• ASSIGNMENT:
Each record that follows should be reproduced in full, character for character.

• INPUT:
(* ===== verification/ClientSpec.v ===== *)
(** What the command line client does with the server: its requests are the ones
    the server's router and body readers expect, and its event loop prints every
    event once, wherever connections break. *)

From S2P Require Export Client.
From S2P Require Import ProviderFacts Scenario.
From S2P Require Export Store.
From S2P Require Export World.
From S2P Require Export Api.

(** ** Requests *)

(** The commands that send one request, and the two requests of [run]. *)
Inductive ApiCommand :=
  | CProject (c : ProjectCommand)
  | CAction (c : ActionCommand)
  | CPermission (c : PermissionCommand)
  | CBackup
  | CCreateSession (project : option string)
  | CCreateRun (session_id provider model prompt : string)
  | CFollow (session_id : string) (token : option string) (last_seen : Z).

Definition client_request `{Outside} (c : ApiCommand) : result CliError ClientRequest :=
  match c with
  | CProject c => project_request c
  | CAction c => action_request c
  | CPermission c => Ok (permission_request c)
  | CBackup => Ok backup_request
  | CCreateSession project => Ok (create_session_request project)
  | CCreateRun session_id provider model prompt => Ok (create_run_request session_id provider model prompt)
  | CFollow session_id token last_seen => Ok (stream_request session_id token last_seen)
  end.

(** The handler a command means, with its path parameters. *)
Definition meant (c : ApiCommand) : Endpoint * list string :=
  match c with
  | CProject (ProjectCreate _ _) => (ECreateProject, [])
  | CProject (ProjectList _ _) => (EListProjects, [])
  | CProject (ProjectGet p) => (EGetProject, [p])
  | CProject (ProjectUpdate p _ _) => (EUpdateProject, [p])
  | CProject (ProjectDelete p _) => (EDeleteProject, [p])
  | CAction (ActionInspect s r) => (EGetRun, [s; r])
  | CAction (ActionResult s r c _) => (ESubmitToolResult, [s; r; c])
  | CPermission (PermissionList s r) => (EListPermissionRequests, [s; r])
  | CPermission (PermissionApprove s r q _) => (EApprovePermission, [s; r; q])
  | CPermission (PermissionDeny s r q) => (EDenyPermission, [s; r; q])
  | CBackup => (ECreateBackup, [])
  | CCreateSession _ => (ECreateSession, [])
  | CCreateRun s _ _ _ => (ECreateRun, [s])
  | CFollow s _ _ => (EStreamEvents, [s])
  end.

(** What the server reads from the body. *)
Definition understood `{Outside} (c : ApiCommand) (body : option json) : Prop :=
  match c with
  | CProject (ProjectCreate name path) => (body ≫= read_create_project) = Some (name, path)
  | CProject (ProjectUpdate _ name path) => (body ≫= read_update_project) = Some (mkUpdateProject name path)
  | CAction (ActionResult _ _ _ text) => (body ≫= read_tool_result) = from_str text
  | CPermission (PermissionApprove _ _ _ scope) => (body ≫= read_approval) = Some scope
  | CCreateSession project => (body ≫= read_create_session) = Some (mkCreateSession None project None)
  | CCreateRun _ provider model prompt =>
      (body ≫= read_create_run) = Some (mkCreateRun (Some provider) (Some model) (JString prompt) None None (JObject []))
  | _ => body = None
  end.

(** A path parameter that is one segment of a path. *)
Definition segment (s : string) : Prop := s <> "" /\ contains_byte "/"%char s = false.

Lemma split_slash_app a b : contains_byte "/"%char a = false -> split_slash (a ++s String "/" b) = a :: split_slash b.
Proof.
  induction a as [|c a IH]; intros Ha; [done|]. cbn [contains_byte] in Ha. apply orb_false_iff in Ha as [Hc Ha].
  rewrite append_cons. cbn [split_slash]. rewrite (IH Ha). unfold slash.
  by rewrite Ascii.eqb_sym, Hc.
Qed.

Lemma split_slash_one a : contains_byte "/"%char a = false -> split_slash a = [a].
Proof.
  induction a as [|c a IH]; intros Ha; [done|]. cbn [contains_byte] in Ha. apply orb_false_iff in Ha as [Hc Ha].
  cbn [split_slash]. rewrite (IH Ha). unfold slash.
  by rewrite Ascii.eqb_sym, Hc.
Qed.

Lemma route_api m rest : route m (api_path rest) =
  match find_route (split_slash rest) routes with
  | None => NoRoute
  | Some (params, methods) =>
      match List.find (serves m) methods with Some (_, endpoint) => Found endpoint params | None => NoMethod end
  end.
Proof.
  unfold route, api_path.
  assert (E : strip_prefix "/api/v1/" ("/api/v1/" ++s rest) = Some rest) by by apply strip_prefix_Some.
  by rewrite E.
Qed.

• TASK SOLUTION:
(* ===== verification/ClientSpec.v ===== *)
(** What the command line client does with the server: its requests are the ones
    the server's router and body readers expect, and its event loop prints every
    event once, wherever connections break. *)

From S2P Require Export Client.
From S2P Require Import ProviderFacts Scenario.
From S2P Require Export Store.
From S2P Require Export World.
From S2P Require Export Api.

(** ** Requests *)

(** The commands that send one request, and the two requests of [run]. *)
Inductive ApiCommand :=
  | CProject (c : ProjectCommand)
  | CAction (c : ActionCommand)
  | CPermission (c : PermissionCommand)
  | CBackup
  | CCreateSession (project : option string)
  | CCreateRun (session_id provider model prompt : string)
  | CFollow (session_id : string) (token : option string) (last_seen : Z).

Definition client_request `{Outside} (c : ApiCommand) : result CliError ClientRequest :=
  match c with
  | CProject c => project_request c
  | CAction c => action_request c
  | CPermission c => Ok (permission_request c)
  | CBackup => Ok backup_request
  | CCreateSession project => Ok (create_session_request project)
  | CCreateRun session_id provider model prompt => Ok (create_run_request session_id provider model prompt)
  | CFollow session_id token last_seen => Ok (stream_request session_id token last_seen)
  end.

(** The handler a command means, with its path parameters. *)
Definition meant (c : ApiCommand) : Endpoint * list string :=
  match c with
  | CProject (ProjectCreate _ _) => (ECreateProject, [])
  | CProject (ProjectList _ _) => (EListProjects, [])
  | CProject (ProjectGet p) => (EGetProject, [p])
  | CProject (ProjectUpdate p _ _) => (EUpdateProject, [p])
  | CProject (ProjectDelete p _) => (EDeleteProject, [p])
  | CAction (ActionInspect s r) => (EGetRun, [s; r])
  | CAction (ActionResult s r c _) => (ESubmitToolResult, [s; r; c])
  | CPermission (PermissionList s r) => (EListPermissionRequests, [s; r])
  | CPermission (PermissionApprove s r q _) => (EApprovePermission, [s; r; q])
  | CPermission (PermissionDeny s r q) => (EDenyPermission, [s; r; q])
  | CBackup => (ECreateBackup, [])
  | CCreateSession _ => (ECreateSession, [])
  | CCreateRun s _ _ _ => (ECreateRun, [s])
  | CFollow s _ _ => (EStreamEvents, [s])
  end.

(** What the server reads from the body. *)
Definition understood `{Outside} (c : ApiCommand) (body : option json) : Prop :=
  match c with
  | CProject (ProjectCreate name path) => (body ≫= read_create_project) = Some (name, path)
  | CProject (ProjectUpdate _ name path) => (body ≫= read_update_project) = Some (mkUpdateProject name path)
  | CAction (ActionResult _ _ _ text) => (body ≫= read_tool_result) = from_str text
  | CPermission (PermissionApprove _ _ _ scope) => (body ≫= read_approval) = Some scope
  | CCreateSession project => (body ≫= read_create_session) = Some (mkCreateSession None project None)
  | CCreateRun _ provider model prompt =>
      (body ≫= read_create_run) = Some (mkCreateRun (Some provider) (Some model) (JString prompt) None None (JObject []))
  | _ => body = None
  end.

(** A path parameter that is one segment of a path. *)
Definition segment (s : string) : Prop := s <> "" /\ contains_byte "/"%char s = false.

Lemma split_slash_app a b : contains_byte "/"%char a = false -> split_slash (a ++s String "/" b) = a :: split_slash b.
Proof.
  induction a as [|c a IH]; intros Ha; [done|]. cbn [contains_byte] in Ha. apply orb_false_iff in Ha as [Hc Ha].
  rewrite append_cons. cbn [split_slash]. rewrite (IH Ha). unfold slash.
  by rewrite Ascii.eqb_sym, Hc.
Qed.

Lemma split_slash_one a : contains_byte "/"%char a = false -> split_slash a = [a].
Proof.
  induction a as [|c a IH]; intros Ha; [done|]. cbn [contains_byte] in Ha. apply orb_false_iff in Ha as [Hc Ha].
  cbn [split_slash]. rewrite (IH Ha). unfold slash.
  by rewrite Ascii.eqb_sym, Hc.
Qed.

Lemma route_api m rest : route m (api_path rest) =
  match find_route (split_slash rest) routes with
  | None => NoRoute
  | Some (params, methods) =>
      match List.find (serves m) methods with Some (_, endpoint) => Found endpoint params | None => NoMethod end
  end.
Proof.
  unfold route, api_path.
  assert (E : strip_prefix "/api/v1/" ("/api/v1/" ++s rest) = Some rest) by by apply strip_prefix_Some.
  by rewrite E.
Qed.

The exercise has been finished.